Once a KG is semi-automatically constructed from a raw Web corpus, it is stored and indexed in a NoSQL database (Elasticsearch). The indexed KG, and the basic key-value query engine provided by Elasticsearch, interface with the investigative search engine that is used to power the GUI. In subsequent sections, we detail all of these steps further. In the interest of space, we focus on the relevant design principles, rather than technical or algorithmic details. Core Semantic Web technologies that have prominent employment in DIG include the use of SPARQL for internal query representation, investigative schemas largely inspired by shallow ontologies like schema.org, and the use of Linked Data sources like Geonames for facilitating knowledge graph construction.
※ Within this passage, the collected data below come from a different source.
Definition no_options : CircuitBreakerOptions := mkBreakerOptions None None None None None None None None.

(** A breaker: what it was made with, the name its listeners remember and the
    fallback set on it. *)
Record Breaker := mkBreaker { b_fn : Fn; b_options : Options; b_listens : string; b_fallback : option Fn }.

(** The maps of the service, the breakers made so far (the object with number
    [n] is the [n]-th) and the calls that left it. *)
Record Service := mkService { objects : list Breaker; breakers : jsmap nat; stats : jsmap CircuitStats; issued : list Issued }.

Definition new_service : Service := mkService [] [] [] [].

Definition set_stats (name : string) (st : CircuitStats) (s : Service) : Service :=
  mkService (objects s) (breakers s) (map_set name st (stats s)) (issued s).

Definition issue (c : Issued) (s : Service) : Service :=
  mkService (objects s) (breakers s) (stats s) (issued s ++ [c]).

Definition breaker_options (name : string) (opts : CircuitBreakerOptions) : Options :=
  mkOptions (default 5000 (timeout opts)) (default 50 (errorThresholdPercentage opts))
    (default 30000 (resetTimeout opts)) (default 60000 (rollingCountTimeout opts))
    (default 10 (rollingCountBuckets opts)) (default name (bo_name opts)).

Definition initializeStats (name : string) (s : Service) : Service :=
  set_stats name (mkStats CLOSED 0 0 0 0 0 0) s.

Definition create (name : string) (fn : Fn) (opts : CircuitBreakerOptions) (s : Service) : Service * nat :=
  match map_get name (breakers s) with
  | Some b => (s, b)
  | None =>
      let b := length (objects s) in
      let breaker := mkBreaker fn (breaker_options name opts) name (fallback opts) in
      (initializeStats name (mkService (objects s ++ [breaker]) (map_set name b (breakers s)) (stats s) (issued s)), b)
  end.

Definition quoted (name : string) : string :=
  let q := String (Ascii.ascii_of_nat 34) "" in q +:+ name +:+ q.

Definition not_found (name : string) : exn := JsError ("Circuit breaker " +:+ quoted name +:+ " not found.").
Definition create_first (name : string) : exn := JsError ("Circuit breaker " +:+ quoted name +:+ " not found. Create it first.").

(** [this.breakers.get(name)], or the error of the method. *)
Definition the_breaker (e : exn) (name : string) : M Service nat :=
  s ← get; match map_get name (breakers s) with Some b => mret b | None => throw e end.

Definition fire (name : string) (args : list string) : M Service unit :=
  b ← the_breaker (create_first name) name; modify (issue (Fire b args)).

Definition trip (name : string) : M Service unit :=
  b ← the_breaker (not_found name) name; modify (issue (Open b)).

Definition close (name : string) : M Service unit :=
  b ← the_breaker (not_found name) name; modify (issue (Close b)).

(** A copy of the entry. *)
Definition getStats (name : string) : M Service CircuitStats :=
  s ← get; match map_get name (stats s) with Some st => mret st | None => throw (not_found name) end.

Fixpoint collect_stats (names : list string) (out : jsmap CircuitStats) : M Service (jsmap CircuitStats) :=
  match names with
  | [] => mret out
  | name :: names => st ← getStats name; collect_stats names (map_set name st out)
  end.

Definition getAllStats : M Service (jsmap CircuitStats) :=
  s ← get; collect_stats (map_keys (breakers s)) [].

Definition destroy (name : string) (s : Service) : Service :=
  match map_get name (breakers s) with
  | None => s
  | Some b => mkService (objects s) (map_delete name (breakers s)) (map_delete name (stats s)) (issued s ++ [Shutdown b])
  end.

(** [Math.round] of [100 * failures / total]. *)
Definition error_percentage (successes failures : Z) : Z :=
  let total := successes + failures in
  if bool_decide (total = 0) then 0 else Qfloor (inject_Z failures / inject_Z total * 100 + (1 # 2)).

Definition updatePercentageError (st : CircuitStats) : CircuitStats :=
  mkStats (state st) (failures st) (successes st) (timeouts st) (rejects st) (fallbacks st)
    (error_percentage (successes st) (failures st)).

Definition recordSuccess (name : string) (s : Service) : Service :=
  match map_get name (stats s) with
  | None => s
  | Some st => set_stats name (updatePercentageError (mkStats (state st) (failures st) (successes st + 1) (timeouts st)
      (rejects st) (fallbacks st) (percentageError st))) s
  end.

Definition recordFailure (name : string) (s : Service) : Service :=
  match map_get name (stats s) with
  | None => s
  | Some st => set_stats name (updatePercentageError (mkStats (state st) (failures st + 1) (successes st) (timeouts st)
      (rejects st) (fallbacks st) (percentageError st))) s
  end.

Definition recordTimeout (name : string) (s : Service) : Service :=
  match map_get name (stats s) with
  | None => s
  | Some st => issue (RecordError "circuit_breaker_timeout" "high")
      (set_stats name (updatePercentageError (mkStats (state st) (failures st + 1) (successes st) (timeouts st + 1)
         (rejects st) (fallbacks st) (percentageError st))) s)
  end.

Definition recordReject (name : string) (s : Service) : Service :=
  match map_get name (stats s) with
  | None => s
  | Some st => issue (RecordError "circuit_breaker_reject" "medium")
      (set_stats name (mkStats (state st) (failures st) (successes st) (timeouts st)
         (rejects st + 1) (fallbacks st) (percentageError st)) s)
  end.

(** The listeners [create] puts on a breaker. *)
Definition listener (name : string) (ev : Event) : M Service unit :=
  match ev with
  | Success => modify (recordSuccess name)
  | Failure => modify (recordFailure name)
  | Timeout => modify (recordTimeout name)
  | Reject => modify (recordReject name)
  | Opened => _ ← getStats name; modify (issue (RecordError "circuit_breaker" "high"))
  | HalfOpened | Closed => mret tt
  end.

(** Breaker [b] emits an event. *)
Definition emit (b : nat) (ev : Event) : M Service unit :=
  s ← get; match objects s !! b with Some br => listener (b_listens br) ev | None => mret tt end.

(** [ExternalServiceConfig] *)
Definition service_config (t threshold reset rolling : Z) (name : string) : CircuitBreakerOptions :=
  mkBreakerOptions (Some threshold) (Some reset) (Some rolling) None None (Some name) None (Some t).

Definition ExternalServiceConfig : list (string * CircuitBreakerOptions) :=
  [("blockchain-rpc", service_config 10000 30 15000 30000 "blockchain-rpc");
   ("email-provider", service_config 5000 40 60000 60000 "email-provider");
   ("payment-gateway", service_config 8000 20 30000 30000 "payment-gateway");
   ("notification-service", service_config 5000 50 10000 30000 "notification-service");
   ("analytics-service", service_config 3000 60 10000 30000 "analytics-service")].

(** ** The calls of a run *)

Inductive circuit_op :=
| OpCreate (name : string) (fn : Fn) (opts : CircuitBreakerOptions) | OpFire (name : string) (args : list string)
| OpTrip (name : string) | OpClose (name : string) | OpDestroy (name : string) | OpEmit (b : nat) (ev : Event).

Definition circuit_step (s : Service) (op : circuit_op) : Service :=
  match op with
  | OpCreate name fn opts => (create name fn opts s).1
  | OpFire name args => (fire name args s).1
  | OpTrip name => (trip name s).1
  | OpClose name => (close name s).1
  | OpDestroy name => destroy name s
  | OpEmit b ev => (emit b ev s).1
  end.

Definition circuit_run (ops : list circuit_op) : Service := foldl circuit_step new_service ops.

(** ** The contract: a log of events per name

    The counters are meant to be those of the events since the breaker was
    made.  [Logs] keeps these events; it also keeps which name every object
    listens for. *)
Record Logs := mkLogs { l_names : list string; l_events : jsmap (list Event) }.

Definition log_step (l : Logs) (op : circuit_op) : Logs :=
  match op with
  | OpCreate name _ _ =>
      if map_has name (l_events l) then l else mkLogs (l_names l ++ [name]) (map_set name [] (l_events l))
  | OpDestroy name => mkLogs (l_names l) (map_delete name (l_events l))
  | OpEmit b ev =>
      match l_names l !! b with
      | Some name => match map_get name (l_events l) with
                     | Some evs => mkLogs (l_names l) (map_set name (evs ++ [ev]) (l_events l))
                     | None => l
                     end
      | None => l
      end
  | _ => l
  end.

Definition log_run (ops : list circuit_op) : Logs := foldl log_step (mkLogs [] []) ops.

Definition count (ev : Event) (evs : list Event) : Z := Z.of_nat (length (filter (.= ev) evs)).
4.1 Knowledge Graph Construction (KGC)

For the purposes of this paper, we define KGC as a process that takes as input a raw corpus of Web documents, and constructs a (potentially noisy) knowledge graph (KG) of labeled nodes and labeled edges. Nodes and edge labels are semantically typed in terms of classes and properties in an investigative schema (IS), as mentioned earlier. Semantic typing is necessary because the set of extractions in the knowledge graph may not coincide with the IS, and in some cases, the type of an extraction may not even be known in advance. For example, a wrapper-based tool could extract structured fields from a webpage, but may not be able to automatically determine the type of each field. In other cases, the problem can be trivial; e.g., a regular expression program designed only to extract phone numbers will always have its extractions semantically typed as class Phone Number in the IS. We used the Karma tool for semantic typing [11]. Note that, from the search engine’s (and hence user’s) perspective, the KG can only be accessed and faceted on classes and properties from the IS.
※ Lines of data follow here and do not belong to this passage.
(* ===== verification/MatchQuality.v ===== *)
(** * Quality of a pairing: [server/src/services/matchmaking-quality.service.ts]

    A pairing of two teams is scored between 0 and 1 from the ratings a predictor
    gives, the latencies, the behaviour clusters and the sizes.  Numbers are
    rationals, so none is [NaN] and sums do not depend on their order because of
    rounding; the square root is a parameter.  Clusters are looked up among the
    keys of the counting object itself. *)

From stdpp Require Import prelude gmap gmultiset strings list.
From Stdlib Require Import QArith Qround Qminmax Qabs Lqa.
From S2P Require Import Prelude.

#[local] Open Scope Q_scope.

Record PlayerSnapshot := mkPlayer {
  playerId : string; rating : Q; recentRatings : option (list Q); regionLatencyMs : option Q;
  recentWinRate : option Q; behaviourCluster : option string }.

Record SkillPrediction := mkPrediction { sp_playerId : string; predictedRating : Q; confidence : Q }.

(** The interface a model plugs into. *)
Class SkillPredictor := predict : PlayerSnapshot → SkillPrediction.

(** [Math.sqrt] *)
Class Sqrt := { js_sqrt : Q → Q; sqrt_nonneg : ∀ x, 0 <= x → 0 <= js_sqrt x }.

Record MatchCandidate := mkCandidate { teamA : list PlayerSnapshot; teamB : list PlayerSnapshot }.

Record MatchQualityBreakdown := mkBreakdown {
  skillBalance : Q; latencyBalance : Q; behaviourBalance : Q; teamSizeBalance : Q }.

Record MatchQualityScore := mkScore { score : Q; breakdown : MatchQualityBreakdown }.

Definition WEIGHT_skill : Q := 55 # 100.
Definition WEIGHT_latency : Q := 2 # 10.
Definition WEIGHT_behaviour : Q := 15 # 100.
Definition WEIGHT_teamSize : Q := 1 # 10.

Definition SKILL_TOLERANCE : Q := 200.
Definition LATENCY_TOLERANCE : Q := 120.
Definition TEAM_IMBALANCE_TOLERANCE : Q := 2.

Definition qlength {A} (l : list A) : Q := inject_Z (Z.of_nat (length l)).

(** [l.reduce((a, b) => a + b, 0)] *)
Definition qsum (l : list Q) : Q := fold_left Qplus l 0.

Definition moving_average `{Sqrt} (windowSize : Z) (player : PlayerSnapshot) : SkillPrediction :=
  let recent := js_slice_last windowSize (default [] (recentRatings player)) in
  if bool_decide (recent = []) then mkPrediction (playerId player) (rating player) (1 # 10) else
  let mean := qsum recent / qlength recent in
  let variance := qsum ((λ r, (r - mean) * (r - mean)) <$> recent) / qlength recent in
  let variance0to1 := Qmin 1 (js_sqrt variance / 400) in
  mkPrediction (playerId player) ((6 # 10) * mean + (4 # 10) * rating player)
    (Qmax (1 # 10) (Qmin 1 (qlength recent / inject_Z windowSize) - variance0to1)).

(** [new MovingAverageSkillPredictor()] *)
Definition MovingAverageSkillPredictor `{Sqrt} : SkillPredictor := moving_average 10.

Definition meanRating `{SkillPredictor} (team : list PlayerSnapshot) : Q :=
  match team with
  | [] => 0
  | _ => qsum ((λ p, predictedRating (predict p)) <$> team) / qlength team
  end.

Definition meanLatency (team : list PlayerSnapshot) : Q :=
  match omap regionLatencyMs team with
  | [] => 0
  | sampled => qsum sampled / qlength sampled
  end.

Definition cluster (p : PlayerSnapshot) : string := default "unknown" (behaviourCluster p).

Definition behaviourMix (team : list PlayerSnapshot) : jsmap Z :=
  foldl (λ counts p, map_set (cluster p) (default 0 (map_get (cluster p) counts) + 1)%Z counts) [] team.

Definition jaccard (a b : jsmap Z) : Q :=
  let keys := dedupe (map_keys a ++ map_keys b) in
  let at0 (m : jsmap Z) k := default 0%Z (map_get k m) in
  let intersection := fold_left (λ acc k, (acc + Z.min (at0 a k) (at0 b k))%Z) keys 0%Z in
  let union := fold_left (λ acc k, (acc + Z.max (at0 a k) (at0 b k))%Z) keys 0%Z in
  if bool_decide (union = 0%Z) then 1 else inject_Z intersection / inject_Z union.

Definition clamp01 (n : Q) : Q := Qmax 0 (Qmin 1 n).

Definition scoreMatchQuality `{SkillPredictor} (candidate : MatchCandidate) : MatchQualityScore :=
  let ratingA := meanRating (teamA candidate) in
  let ratingB := meanRating (teamB candidate) in
  let skill := clamp01 (1 - Qabs (ratingA - ratingB) / SKILL_TOLERANCE) in
  let latencyA := meanLatency (teamA candidate) in
  let latencyB := meanLatency (teamB candidate) in
  let latency := clamp01 (1 - Qabs (latencyA - latencyB) / LATENCY_TOLERANCE) in
  let behaviour := clamp01 (jaccard (behaviourMix (teamA candidate)) (behaviourMix (teamB candidate))) in
  let size := clamp01 (1 - Qabs (qlength (teamA candidate) - qlength (teamB candidate)) / TEAM_IMBALANCE_TOLERANCE) in
  let total := WEIGHT_skill * skill + WEIGHT_latency * latency + WEIGHT_behaviour * behaviour + WEIGHT_teamSize * size in
  mkScore (clamp01 total) (mkBreakdown skill latency behaviour size).

(** ** Sums and means *)

Lemma fold_left_qplus l a : fold_left Qplus l a == a + fold_left Qplus l 0.
Proof.
  revert a. induction l as [|x l IH]; intros a; cbn [fold_left]; [ring|]. rewrite IH, (IH (0 + x)). ring.
Qed.

Lemma qsum_cons x l : qsum (x :: l) == x + qsum l.
Proof. unfold qsum. cbn [fold_left]. rewrite fold_left_qplus. ring. Qed.

#[export] Instance qsum_perm : Proper ((≡ₚ) ==> Qeq) qsum.
Proof.
  intros l1 l2 H. induction H as [|x l1 l2 H IH|x y l|l1 l2 l3 H1 IH1 H2 IH2].
  - reflexivity.
  - by rewrite !qsum_cons, IH.
  - rewrite !qsum_cons. ring.
  - by rewrite IH1.
Qed.

Lemma qlength_perm {A} (l1 l2 : list A) : l1 ≡ₚ l2 → qlength l1 = qlength l2.
Proof. intros H. unfold qlength. by rewrite H. Qed.

Lemma qlength_pos {A} (x : A) l : 0 < qlength (x :: l).
Proof. unfold qlength. change 0 with (inject_Z 0). rewrite <- Zlt_Qlt. cbn [length]. lia. Qed.

(** The mean as both functions compute it. *)
Definition mean (l : list Q) : Q := match l with [] => 0 | _ => qsum l / qlength l end.

#[export] Instance mean_perm : Proper ((≡ₚ) ==> Qeq) mean.
Proof.
  intros l1 l2 H. unfold mean. destruct l1 as [|x l1], l2 as [|y l2].
  - reflexivity.
  - by apply Permutation_nil_l in H.
  - by apply Permutation_nil_r in H.
  - rewrite (qlength_perm _ _ H). by rewrite H.
Qed.

Lemma meanRating_mean `{SkillPredictor} team : meanRating team == mean ((λ p, predictedRating (predict p)) <$> team).
Proof. destruct team as [|p team]; [reflexivity|]. unfold meanRating, mean, qlength. cbn [fmap list_fmap]. rewrite !length_cons, length_fmap. reflexivity. Qed.

Lemma meanLatency_mean team : meanLatency team = mean (omap regionLatencyMs team).
Proof. unfold meanLatency, mean. by destruct (omap regionLatencyMs team). Qed.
Information Extraction (IE). To accommodate the requirements of quality, recall and robustness, we designed a query-centric IE architecture that considers a diverse battery of IE modules inspired by research in multiple research communities [3]. Included among the modules are NLP algorithms like Conditional Random Field (CRF)-based Named Entity Recognizers (for schema attributes like hair color, eye color and ethnicity), rule-based algorithms like regular expressions (for attributes like phone numbers and email addresses), and entity sets, dictionaries, lexicons and external knowledge bases (a good example being Geonames) for relatively closed-world attributes like services, names and locations. In a few cases, the extractors are hybrid: for example, we combine rule-based and NLP-based techniques for extracting street addresses. Finally, we also use a state-of-the-art semi-automatic wrapper-based tool, Inferlink [1], which can robustly extract structured fields on a per-domain basis with only 10 min of manual effort per Web domain. Because of the long tail distribution of human trafficking Web domains, we restricted Inferlink to a few of the largest Web domains, a notable example being backpage.com.
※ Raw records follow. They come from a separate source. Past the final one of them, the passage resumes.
Definition setCacheHeaders (o : HeaderOptions) (h : jsmap string) : jsmap string :=
  let h := set_header "Cache-Control" (join ", " (directives o)) h in
  let h := match truthy_str (o_etag o) with Some e => set_header "ETag" (quote e) h | None => h end in
  match o_lastModified o with Some t => set_header "Last-Modified" (toUTCString t) h | None => h end.

Definition isFreshCache (req : Request) (etag : option string) (lastModified : option Z) : bool :=
  match truthy_str (ifNoneMatch req), truthy_str etag with
  | Some inm, Some e => bool_decide (inm = quote e)
  | _, _ =>
      match truthy_str (ifModifiedSince req), lastModified with
      | Some ims, Some lm => match parse_date ims with Some clientDate => bool_decide (lm ≤ clientDate) | None => false end
      | _, _ => false
      end
  end.

(** JavaScript's truth of a value. *)
Definition truthy (v : json) : bool :=
  match v with
  | JUndefined | JNull => false
  | JBool b => b
  | JNum t => negb (bool_decide (t ∈ ["0"; "-0"; "NaN"]))
  | JStr s => negb (bool_decide (s = ""))
  | JArr _ | JObj _ => true
  end.

(** [{ ...body }]: the entries of an object, the elements of an array or of a
    string under their indices, nothing of other values. *)
Definition spread (b : json) : list (string * json) :=
  match b with
  | JObj l => l
  | JArr l => imap (λ i v, (pretty i, v)) l
  | JStr s => imap (λ i c, (pretty i, JStr (String c ""))) (String.list_ascii_of_string s)
  | _ => []
  end.

(** [(cached as any)?.lastModified] as a date. *)
Definition last_modified (cached : json) : option Z :=
  match cached with
  | JObj l => match map_get "lastModified" l with
              | Some (JStr s) => if bool_decide (s = "") then None else parse_date s
              | _ => None
              end
  | _ => None
  end.

Definition not_modified : Response := mkResponse 304 [("X-Cache", "HIT")] None.

Definition successful (code : Z) : bool := bool_decide (200 ≤ code < 300).

(** [cacheMiddleware(ttl)] in front of a route that answers [answer]. *)
Definition cacheMiddleware (ttl now : Z) (req : Request) (answer : Z * json) (c : C) : C * Response :=
  if negb (bool_decide (method req = "GET")) then (c, mkResponse answer.1 [] (Some answer.2)) else
  if bool_decide (query_noCache req = Some "true") then (c, mkResponse answer.1 (setCacheHeaders no_store []) (Some answer.2)) else
  let cacheKey := "api:" +:+ originalUrl req in
  let '(c, cached) := sc_get now cacheKey c in
  let miss :=
    if successful answer.1 then
      (sc_set now cacheKey (JObj (map_set "lastModified" (JStr (toISOString now)) (spread answer.2))) ttl c,
       mkResponse answer.1
         (set_header "X-Cache" "MISS" (setCacheHeaders
            (mkHeaderOptions ttl None 86400 86400 true false false false false (Some (generateETag answer.2)) (Some now)) []))
         (Some answer.2))
    else (c, mkResponse answer.1 [("X-Cache", "MISS")] (Some answer.2)) in
  match cached with
  | Some v =>
      if truthy v then
        let etag := generateETag v in
        let lm := last_modified v in
        if isFreshCache req (Some etag) lm then (c, not_modified)
        else (c, mkResponse 200 (set_header "X-Cache" "HIT" (setCacheHeaders
               (mkHeaderOptions ttl None 86400 86400 true false false false false (Some etag) lm) [])) (Some v))
      else miss
  | None => miss
  end.

Definition staticCacheMiddleware (age : Z) (h : jsmap string) : jsmap string :=
  setCacheHeaders (mkHeaderOptions age (Some age) 86400 86400 true false false false false None None) h.

Definition cdn_options (age sAge stale : Z) (etag : string) : HeaderOptions :=
  mkHeaderOptions age (Some sAge) stale 86400 true false false false false (Some etag) None.

(** [apiCacheMiddleware({ maxAge, sMaxAge, staleWhileRevalidate })] *)
Definition apiCacheMiddleware (age sAge stale now : Z) (req : Request) (answer : Z * json) (c : C) : C * Response :=
  if negb (bool_decide (method req = "GET")) then (c, mkResponse answer.1 [] (Some answer.2)) else
  let cacheKey := "api:cdn:" +:+ originalUrl req in
  let '(c, cached) := sc_get now cacheKey c in
  let miss :=
    if successful answer.1 then
      (sc_set now cacheKey answer.2 age c,
       mkResponse answer.1 (set_header "X-Cache" "MISS" (setCacheHeaders (cdn_options age sAge stale (generateETag answer.2)) []))
         (Some answer.2))
    else (c, mkResponse answer.1 [("X-Cache", "MISS")] (Some answer.2)) in
  match cached with
  | Some v =>
      if truthy v then
        let etag := generateETag v in
        if isFreshCache req (Some etag) None then (c, not_modified)
        else (c, mkResponse 200 (set_header "X-Cache" "HIT" (setCacheHeaders (cdn_options age sAge stale etag) [])) (Some v))
      else miss
  | None => miss
  end.

Definition invalidateCache (pattern : string) (now : Z) (c : C) : C := sc_delete now pattern c.

(** ** What a request does to the cache *)

Lemma get_run now key (c : C) : ∃ c', sc_get now key c = (c', sc_view now c key) ∧
  ∀ now' key', now ≤ now' → sc_view now' c' key' = sc_view now' c key'.
Proof.
  destruct (sc_get now key c) as [c' v] eqn:E. exists c'. split.
  - pose proof (sc_get_view now key c) as Hv. rewrite E in Hv. cbn in Hv. by rewrite Hv.
  - intros now' key' Hn. pose proof (sc_get_keeps now key c now' key' Hn) as Hk. by rewrite E in Hk.
Qed.

(** What the route of an address answered, and when. *)
Record Answered := mkAnswered { a_time : Z; a_url : string; a_body : json }.

Definition cdn_key (url : string) : string := "api:cdn:" +:+ url.

Lemma cdn_key_inj u1 u2 : cdn_key u1 = cdn_key u2 → u1 = u2.
Proof. unfold cdn_key. cbn. intros E. by simplify_eq. Qed.

(** Whatever the cache holds from an instant on was answered by the route of its
    address within the lifetime. *)
Definition from_routes (age now : Z) (hist : list Answered) (c : C) : Prop :=
  ∀ now' url v, now ≤ now' → sc_view now' c (cdn_key url) = Some v →
    ∃ a, a ∈ hist ∧ a_url a = url ∧ a_body a = v ∧ a_time a ≤ now' ≤ a_time a + age * 1000.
Each IE algorithm requires different types and levels of manual supervision. In the case of regular expressions and lexicons, for example, the extractor runs automatically once constructed, but is non-adaptive. On the other hand, CRFs achieve higher performance and can adapt more easily to complex domains but require high quantities of manually annotated data. For this reason, we only use CRFs for a few attributes like hair color, eye color and ethnicity.

An important aspect about our IE modules is that, while some are (either by design, or through parameter configuration) constructed to deliver high expected precision, others are designed to deliver high expected recall. This is one of the key innovations of DIG, as we subsequently describe. Even when the knowledge graph is extremely noisy, queries can still be answered reliably by implementing investigative search strategies that jointly consider high-precision and high-recall extractions in the ranking algorithm.

Phone-Email Clustering. In traditional KGC architectures, all extracted entities tend to be explicitly present in the textFootnote 3. However, investigators are also often interested in latent entities that are not mentioned explicitly in the text, but need to be inferred from multiple entity extractions. Such inference relies heavily on sociological and domain-specific factors, and cannot be obviously automated without knowledge of these factorsFootnote 4.

For example, in the human trafficking domain, it is well known that phones and emails serve as pseudo-identifiers for clustering escorts together and thereby discovering vendors that traffic these individuals. To facilitate phone-email clustering for the purpose of vendor discovery, we construct a weighted network where the nodes are entity (i.e. ad) IDs, and two nodes are connected by an edge iff they share a phone number or email extraction. Next, we use a clustering algorithm based on random walks to discover latent cluster entities (of a special type Vendor in our investigative schema). We found random walk-based clustering to be extremely scalable, executable on millions of nodes and edges without parallel programming, and to successfully account for the issue of data skew. Skew issues are very common with respect to phone extractions, even when the extraction is correct. For example, webpages often contain customer service phone numbers that can lead to significant distortions if a classic (i.e. non-stochastic) connected components algorithm is used for discovering vendors.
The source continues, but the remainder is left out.